* _What this task involves_
Using the material that follows, output exactly the lines from the one containing "Delete => (delete_users data).1" through the one containing "k)) <$> seq 1 (counter data)", with both ends kept.

####

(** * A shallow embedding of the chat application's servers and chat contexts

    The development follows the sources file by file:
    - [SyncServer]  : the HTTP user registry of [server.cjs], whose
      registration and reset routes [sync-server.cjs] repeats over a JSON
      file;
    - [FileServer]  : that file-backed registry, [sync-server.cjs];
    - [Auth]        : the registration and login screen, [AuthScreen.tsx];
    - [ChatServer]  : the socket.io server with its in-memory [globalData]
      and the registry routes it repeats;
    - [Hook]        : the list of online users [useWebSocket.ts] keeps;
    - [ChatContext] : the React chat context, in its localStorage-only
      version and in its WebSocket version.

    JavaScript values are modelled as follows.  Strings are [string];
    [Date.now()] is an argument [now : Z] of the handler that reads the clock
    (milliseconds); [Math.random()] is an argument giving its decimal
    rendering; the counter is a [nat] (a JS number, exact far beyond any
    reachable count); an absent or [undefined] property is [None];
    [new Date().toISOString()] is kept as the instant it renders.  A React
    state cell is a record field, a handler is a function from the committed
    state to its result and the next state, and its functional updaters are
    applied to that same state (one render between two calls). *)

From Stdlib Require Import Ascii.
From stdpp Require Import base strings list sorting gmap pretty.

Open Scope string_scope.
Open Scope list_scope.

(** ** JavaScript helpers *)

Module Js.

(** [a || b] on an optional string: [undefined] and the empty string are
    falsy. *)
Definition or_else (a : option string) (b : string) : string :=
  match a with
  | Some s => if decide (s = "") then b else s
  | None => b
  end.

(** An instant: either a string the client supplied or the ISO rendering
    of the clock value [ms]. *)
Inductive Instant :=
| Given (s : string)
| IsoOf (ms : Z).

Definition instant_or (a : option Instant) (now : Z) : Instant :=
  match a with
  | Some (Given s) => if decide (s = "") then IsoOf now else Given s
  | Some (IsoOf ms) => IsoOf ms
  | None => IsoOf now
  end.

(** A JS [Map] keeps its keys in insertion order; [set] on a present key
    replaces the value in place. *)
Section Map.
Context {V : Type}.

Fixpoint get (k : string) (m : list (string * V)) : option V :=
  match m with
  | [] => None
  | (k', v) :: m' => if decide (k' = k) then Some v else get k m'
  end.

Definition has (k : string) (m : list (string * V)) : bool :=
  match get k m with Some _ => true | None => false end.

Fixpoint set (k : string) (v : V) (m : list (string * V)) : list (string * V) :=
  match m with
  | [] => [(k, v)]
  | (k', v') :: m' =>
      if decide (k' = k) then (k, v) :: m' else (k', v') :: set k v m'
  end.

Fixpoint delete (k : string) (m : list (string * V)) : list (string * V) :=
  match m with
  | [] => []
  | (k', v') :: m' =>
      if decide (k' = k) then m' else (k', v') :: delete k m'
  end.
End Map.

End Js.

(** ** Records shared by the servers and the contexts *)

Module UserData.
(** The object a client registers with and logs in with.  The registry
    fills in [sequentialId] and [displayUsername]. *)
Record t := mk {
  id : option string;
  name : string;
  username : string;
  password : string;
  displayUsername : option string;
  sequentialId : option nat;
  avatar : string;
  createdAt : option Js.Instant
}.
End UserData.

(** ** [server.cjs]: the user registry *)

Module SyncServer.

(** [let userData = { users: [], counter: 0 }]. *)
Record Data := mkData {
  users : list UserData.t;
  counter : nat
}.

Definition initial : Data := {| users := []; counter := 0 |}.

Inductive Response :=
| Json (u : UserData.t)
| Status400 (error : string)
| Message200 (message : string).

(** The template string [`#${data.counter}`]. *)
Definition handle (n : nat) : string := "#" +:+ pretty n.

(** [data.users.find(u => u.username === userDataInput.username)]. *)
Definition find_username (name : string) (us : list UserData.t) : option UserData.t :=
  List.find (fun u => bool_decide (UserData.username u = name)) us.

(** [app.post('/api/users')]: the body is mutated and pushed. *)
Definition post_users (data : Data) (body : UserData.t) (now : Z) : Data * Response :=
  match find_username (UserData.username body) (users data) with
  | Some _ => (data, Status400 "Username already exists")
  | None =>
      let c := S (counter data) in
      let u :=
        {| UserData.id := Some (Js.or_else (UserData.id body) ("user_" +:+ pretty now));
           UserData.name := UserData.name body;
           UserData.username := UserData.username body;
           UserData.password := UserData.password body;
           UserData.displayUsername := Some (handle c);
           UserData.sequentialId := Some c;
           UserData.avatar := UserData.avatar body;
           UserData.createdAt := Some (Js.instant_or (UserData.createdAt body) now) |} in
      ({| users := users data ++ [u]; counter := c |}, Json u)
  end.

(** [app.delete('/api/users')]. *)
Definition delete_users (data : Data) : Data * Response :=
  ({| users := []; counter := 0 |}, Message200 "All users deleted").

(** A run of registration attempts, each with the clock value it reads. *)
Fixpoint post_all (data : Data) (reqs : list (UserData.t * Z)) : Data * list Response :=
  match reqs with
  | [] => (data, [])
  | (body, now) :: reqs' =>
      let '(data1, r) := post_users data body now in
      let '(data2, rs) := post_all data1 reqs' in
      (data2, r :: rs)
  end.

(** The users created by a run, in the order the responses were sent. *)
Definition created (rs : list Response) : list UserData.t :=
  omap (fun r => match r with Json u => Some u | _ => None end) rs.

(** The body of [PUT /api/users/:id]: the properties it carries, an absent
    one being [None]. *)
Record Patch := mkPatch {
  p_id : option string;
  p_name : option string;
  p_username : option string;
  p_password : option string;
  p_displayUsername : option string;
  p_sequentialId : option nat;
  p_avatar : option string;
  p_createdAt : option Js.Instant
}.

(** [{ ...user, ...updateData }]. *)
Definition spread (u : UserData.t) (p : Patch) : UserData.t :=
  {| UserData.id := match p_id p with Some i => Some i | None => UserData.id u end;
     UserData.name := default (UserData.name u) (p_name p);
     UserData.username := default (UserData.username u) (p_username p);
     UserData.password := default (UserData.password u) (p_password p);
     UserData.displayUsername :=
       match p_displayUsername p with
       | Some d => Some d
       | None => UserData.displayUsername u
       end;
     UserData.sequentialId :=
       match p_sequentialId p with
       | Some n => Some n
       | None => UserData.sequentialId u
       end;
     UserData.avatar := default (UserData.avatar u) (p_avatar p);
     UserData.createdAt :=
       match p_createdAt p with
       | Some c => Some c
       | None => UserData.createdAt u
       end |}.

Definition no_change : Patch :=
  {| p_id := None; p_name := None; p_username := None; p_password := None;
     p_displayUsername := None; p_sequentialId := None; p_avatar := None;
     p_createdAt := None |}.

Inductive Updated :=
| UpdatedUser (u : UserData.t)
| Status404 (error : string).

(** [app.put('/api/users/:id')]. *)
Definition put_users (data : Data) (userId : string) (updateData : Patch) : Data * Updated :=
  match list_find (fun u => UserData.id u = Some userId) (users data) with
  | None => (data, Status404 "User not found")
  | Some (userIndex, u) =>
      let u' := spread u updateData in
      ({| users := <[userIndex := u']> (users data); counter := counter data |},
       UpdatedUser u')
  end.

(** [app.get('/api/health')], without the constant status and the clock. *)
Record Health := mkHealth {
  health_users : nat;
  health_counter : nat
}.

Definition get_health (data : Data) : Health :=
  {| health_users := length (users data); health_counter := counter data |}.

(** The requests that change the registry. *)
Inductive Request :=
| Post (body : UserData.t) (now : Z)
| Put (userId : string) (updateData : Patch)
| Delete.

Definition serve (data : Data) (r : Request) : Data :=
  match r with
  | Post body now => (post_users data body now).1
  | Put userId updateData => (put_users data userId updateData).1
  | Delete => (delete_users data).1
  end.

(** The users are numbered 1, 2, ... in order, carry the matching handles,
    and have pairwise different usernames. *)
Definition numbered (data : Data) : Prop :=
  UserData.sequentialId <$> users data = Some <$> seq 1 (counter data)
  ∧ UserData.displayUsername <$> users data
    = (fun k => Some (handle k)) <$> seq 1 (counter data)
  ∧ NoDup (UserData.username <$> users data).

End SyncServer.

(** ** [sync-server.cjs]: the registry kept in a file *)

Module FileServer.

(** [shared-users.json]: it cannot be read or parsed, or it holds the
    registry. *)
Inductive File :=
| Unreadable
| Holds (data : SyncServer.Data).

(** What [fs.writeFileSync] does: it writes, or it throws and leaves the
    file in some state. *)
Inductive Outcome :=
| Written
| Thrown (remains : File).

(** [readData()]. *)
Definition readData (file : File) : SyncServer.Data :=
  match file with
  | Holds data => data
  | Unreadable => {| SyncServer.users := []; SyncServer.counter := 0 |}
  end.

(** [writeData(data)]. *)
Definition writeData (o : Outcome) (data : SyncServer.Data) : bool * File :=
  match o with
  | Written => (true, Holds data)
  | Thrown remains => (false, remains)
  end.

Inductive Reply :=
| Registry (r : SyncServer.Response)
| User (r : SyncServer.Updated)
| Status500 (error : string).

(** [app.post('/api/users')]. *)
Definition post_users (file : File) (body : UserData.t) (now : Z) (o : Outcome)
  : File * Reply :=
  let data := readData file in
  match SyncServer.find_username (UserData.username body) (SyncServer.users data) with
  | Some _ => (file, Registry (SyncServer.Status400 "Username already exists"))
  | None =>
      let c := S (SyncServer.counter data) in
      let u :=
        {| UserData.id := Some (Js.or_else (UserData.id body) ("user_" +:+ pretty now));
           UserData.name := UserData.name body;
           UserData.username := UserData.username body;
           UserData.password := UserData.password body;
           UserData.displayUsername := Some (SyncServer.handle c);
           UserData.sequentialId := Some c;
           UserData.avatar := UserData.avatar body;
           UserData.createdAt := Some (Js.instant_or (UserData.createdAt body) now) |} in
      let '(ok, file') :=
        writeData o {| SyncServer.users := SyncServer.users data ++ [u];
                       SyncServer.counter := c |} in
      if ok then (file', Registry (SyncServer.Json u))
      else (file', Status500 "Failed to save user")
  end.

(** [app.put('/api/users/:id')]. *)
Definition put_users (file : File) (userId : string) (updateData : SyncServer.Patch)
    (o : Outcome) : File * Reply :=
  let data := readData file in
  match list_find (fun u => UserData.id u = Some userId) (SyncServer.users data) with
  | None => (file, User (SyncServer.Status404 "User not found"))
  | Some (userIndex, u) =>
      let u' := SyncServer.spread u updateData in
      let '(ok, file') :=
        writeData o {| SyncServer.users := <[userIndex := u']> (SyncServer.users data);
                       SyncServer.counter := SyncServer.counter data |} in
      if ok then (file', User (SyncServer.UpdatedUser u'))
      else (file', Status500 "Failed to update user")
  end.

####

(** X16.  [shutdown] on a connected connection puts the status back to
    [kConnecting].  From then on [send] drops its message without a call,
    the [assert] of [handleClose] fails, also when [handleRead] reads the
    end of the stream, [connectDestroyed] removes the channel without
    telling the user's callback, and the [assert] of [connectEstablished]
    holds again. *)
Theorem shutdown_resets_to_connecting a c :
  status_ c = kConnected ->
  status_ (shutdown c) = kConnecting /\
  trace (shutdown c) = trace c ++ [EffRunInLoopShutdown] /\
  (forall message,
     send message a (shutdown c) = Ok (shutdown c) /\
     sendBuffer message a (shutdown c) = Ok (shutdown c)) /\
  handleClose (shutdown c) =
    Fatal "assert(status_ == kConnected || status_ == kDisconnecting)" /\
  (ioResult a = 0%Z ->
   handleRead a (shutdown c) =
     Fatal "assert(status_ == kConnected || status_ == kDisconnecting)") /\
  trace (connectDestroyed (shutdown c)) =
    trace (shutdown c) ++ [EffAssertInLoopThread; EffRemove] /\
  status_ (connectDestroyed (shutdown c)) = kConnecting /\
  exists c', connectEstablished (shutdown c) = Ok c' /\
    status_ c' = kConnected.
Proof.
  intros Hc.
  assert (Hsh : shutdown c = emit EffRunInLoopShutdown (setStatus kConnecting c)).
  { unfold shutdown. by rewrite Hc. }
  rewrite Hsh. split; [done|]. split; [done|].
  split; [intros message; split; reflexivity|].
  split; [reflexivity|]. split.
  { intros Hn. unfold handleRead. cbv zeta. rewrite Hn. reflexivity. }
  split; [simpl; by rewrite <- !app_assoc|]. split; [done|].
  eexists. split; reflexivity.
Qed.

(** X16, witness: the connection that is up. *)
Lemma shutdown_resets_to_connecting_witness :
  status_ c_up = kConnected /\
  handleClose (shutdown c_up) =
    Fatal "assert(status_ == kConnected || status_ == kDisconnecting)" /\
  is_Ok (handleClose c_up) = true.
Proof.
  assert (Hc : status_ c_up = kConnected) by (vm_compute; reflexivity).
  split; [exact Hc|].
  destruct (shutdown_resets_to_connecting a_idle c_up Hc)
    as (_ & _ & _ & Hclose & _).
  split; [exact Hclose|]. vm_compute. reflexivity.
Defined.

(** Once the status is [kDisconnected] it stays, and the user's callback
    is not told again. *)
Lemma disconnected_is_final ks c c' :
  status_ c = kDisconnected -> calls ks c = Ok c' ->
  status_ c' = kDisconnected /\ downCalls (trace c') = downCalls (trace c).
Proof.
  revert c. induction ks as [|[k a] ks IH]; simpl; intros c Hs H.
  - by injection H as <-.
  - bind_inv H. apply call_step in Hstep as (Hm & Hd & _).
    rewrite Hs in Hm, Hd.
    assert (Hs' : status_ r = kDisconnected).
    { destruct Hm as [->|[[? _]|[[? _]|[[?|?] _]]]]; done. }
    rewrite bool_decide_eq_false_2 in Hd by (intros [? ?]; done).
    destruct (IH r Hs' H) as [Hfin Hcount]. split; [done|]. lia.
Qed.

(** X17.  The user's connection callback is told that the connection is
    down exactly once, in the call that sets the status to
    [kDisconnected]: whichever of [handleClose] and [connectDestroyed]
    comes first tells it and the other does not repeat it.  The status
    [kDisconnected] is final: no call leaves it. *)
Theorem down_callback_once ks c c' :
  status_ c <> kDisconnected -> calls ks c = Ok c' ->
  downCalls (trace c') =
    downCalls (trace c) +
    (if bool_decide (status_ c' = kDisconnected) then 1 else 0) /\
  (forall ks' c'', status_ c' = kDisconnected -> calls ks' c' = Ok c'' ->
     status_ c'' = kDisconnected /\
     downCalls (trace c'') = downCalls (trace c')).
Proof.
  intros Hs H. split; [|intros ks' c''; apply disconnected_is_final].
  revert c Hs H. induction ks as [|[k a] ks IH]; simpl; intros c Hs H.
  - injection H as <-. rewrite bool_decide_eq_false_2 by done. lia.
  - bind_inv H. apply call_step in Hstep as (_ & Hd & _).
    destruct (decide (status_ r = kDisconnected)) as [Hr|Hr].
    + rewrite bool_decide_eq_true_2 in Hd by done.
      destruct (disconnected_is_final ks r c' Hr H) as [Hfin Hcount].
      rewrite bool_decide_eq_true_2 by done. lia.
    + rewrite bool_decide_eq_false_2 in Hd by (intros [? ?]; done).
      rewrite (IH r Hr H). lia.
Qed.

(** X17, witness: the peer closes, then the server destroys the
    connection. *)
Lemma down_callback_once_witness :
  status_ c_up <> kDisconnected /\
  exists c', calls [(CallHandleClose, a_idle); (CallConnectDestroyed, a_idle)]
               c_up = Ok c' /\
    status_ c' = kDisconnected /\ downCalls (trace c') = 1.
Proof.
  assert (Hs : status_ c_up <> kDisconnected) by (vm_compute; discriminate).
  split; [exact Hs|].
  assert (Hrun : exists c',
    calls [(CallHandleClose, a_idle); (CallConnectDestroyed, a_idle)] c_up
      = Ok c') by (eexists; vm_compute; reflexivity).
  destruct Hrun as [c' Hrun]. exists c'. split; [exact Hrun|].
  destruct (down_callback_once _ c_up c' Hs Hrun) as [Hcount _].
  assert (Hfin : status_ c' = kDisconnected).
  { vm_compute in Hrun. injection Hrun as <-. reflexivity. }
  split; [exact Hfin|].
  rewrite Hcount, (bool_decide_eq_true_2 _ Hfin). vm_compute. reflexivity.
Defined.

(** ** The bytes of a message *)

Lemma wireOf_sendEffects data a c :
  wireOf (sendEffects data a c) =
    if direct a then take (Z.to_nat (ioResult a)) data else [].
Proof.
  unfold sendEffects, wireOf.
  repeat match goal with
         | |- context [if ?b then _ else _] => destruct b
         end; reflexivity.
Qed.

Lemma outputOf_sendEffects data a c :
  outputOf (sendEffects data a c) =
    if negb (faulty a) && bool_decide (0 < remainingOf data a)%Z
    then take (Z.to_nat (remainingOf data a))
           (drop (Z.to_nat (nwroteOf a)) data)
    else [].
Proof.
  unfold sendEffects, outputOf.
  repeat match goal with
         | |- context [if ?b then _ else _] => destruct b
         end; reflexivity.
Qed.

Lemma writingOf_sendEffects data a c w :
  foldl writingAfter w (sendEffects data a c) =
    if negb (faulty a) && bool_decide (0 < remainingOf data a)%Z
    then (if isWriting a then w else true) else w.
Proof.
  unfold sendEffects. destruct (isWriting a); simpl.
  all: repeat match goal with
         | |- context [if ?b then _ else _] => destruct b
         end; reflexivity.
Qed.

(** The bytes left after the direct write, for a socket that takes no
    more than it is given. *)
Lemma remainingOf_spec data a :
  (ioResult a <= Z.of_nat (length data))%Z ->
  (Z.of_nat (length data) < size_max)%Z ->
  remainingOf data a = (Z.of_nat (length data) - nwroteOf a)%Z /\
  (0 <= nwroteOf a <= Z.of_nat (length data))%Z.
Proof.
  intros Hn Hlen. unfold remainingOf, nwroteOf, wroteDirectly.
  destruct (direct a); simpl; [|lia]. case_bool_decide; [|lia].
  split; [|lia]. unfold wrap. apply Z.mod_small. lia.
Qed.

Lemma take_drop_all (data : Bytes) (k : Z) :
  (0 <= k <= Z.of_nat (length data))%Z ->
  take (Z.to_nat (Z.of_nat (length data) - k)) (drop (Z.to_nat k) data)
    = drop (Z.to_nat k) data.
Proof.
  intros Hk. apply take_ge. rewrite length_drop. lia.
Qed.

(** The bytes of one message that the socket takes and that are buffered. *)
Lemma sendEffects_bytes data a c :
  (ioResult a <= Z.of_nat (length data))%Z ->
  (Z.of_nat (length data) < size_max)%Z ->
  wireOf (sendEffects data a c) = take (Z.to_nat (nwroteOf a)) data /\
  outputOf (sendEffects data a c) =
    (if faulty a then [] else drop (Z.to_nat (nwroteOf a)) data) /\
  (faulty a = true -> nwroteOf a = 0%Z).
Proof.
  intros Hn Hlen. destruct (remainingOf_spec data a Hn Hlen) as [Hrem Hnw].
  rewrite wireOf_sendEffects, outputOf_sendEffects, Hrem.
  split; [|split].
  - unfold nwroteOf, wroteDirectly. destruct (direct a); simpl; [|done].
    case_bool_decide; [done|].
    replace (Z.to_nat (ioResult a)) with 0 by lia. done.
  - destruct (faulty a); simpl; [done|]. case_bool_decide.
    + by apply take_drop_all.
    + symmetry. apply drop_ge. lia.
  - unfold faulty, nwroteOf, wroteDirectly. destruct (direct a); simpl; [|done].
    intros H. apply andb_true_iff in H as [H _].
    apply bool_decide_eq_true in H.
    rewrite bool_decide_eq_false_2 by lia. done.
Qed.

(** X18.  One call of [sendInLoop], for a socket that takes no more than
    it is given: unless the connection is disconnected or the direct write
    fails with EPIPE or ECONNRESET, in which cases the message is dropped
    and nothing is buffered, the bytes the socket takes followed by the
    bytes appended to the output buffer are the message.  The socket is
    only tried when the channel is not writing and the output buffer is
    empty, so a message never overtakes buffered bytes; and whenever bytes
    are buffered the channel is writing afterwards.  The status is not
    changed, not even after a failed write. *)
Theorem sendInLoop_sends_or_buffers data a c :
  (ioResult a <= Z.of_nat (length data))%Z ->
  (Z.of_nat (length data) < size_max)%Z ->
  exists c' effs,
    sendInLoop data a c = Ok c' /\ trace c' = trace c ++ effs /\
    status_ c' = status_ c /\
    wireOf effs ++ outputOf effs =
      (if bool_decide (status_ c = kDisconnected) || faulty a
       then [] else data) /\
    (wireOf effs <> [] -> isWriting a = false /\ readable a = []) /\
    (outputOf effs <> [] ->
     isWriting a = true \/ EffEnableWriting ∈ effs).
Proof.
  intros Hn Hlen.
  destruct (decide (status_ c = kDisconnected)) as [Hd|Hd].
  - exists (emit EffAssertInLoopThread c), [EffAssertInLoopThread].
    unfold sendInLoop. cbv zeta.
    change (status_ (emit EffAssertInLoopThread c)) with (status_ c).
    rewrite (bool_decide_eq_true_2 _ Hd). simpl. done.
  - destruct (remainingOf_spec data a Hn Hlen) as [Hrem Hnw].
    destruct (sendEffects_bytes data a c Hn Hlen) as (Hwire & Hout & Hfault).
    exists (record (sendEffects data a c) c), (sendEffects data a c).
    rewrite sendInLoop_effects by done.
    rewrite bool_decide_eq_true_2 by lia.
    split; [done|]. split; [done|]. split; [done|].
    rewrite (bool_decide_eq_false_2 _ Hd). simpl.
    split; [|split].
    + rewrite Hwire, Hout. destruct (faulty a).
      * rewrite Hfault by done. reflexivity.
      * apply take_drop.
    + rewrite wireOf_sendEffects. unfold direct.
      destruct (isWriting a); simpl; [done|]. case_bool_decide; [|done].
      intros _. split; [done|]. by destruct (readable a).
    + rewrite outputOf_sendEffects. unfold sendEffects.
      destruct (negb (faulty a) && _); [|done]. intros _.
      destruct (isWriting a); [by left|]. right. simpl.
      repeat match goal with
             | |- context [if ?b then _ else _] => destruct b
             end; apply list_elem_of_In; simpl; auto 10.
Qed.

####

* _Result_
  | Delete => (delete_users data).1
  end.

(** The users are numbered 1, 2, ... in order, carry the matching handles,
    and have pairwise different usernames. *)
Definition numbered (data : Data) : Prop :=
  UserData.sequentialId <$> users data = Some <$> seq 1 (counter data)
  ∧ UserData.displayUsername <$> users data
    = (fun k => Some (handle k)) <$> seq 1 (counter data)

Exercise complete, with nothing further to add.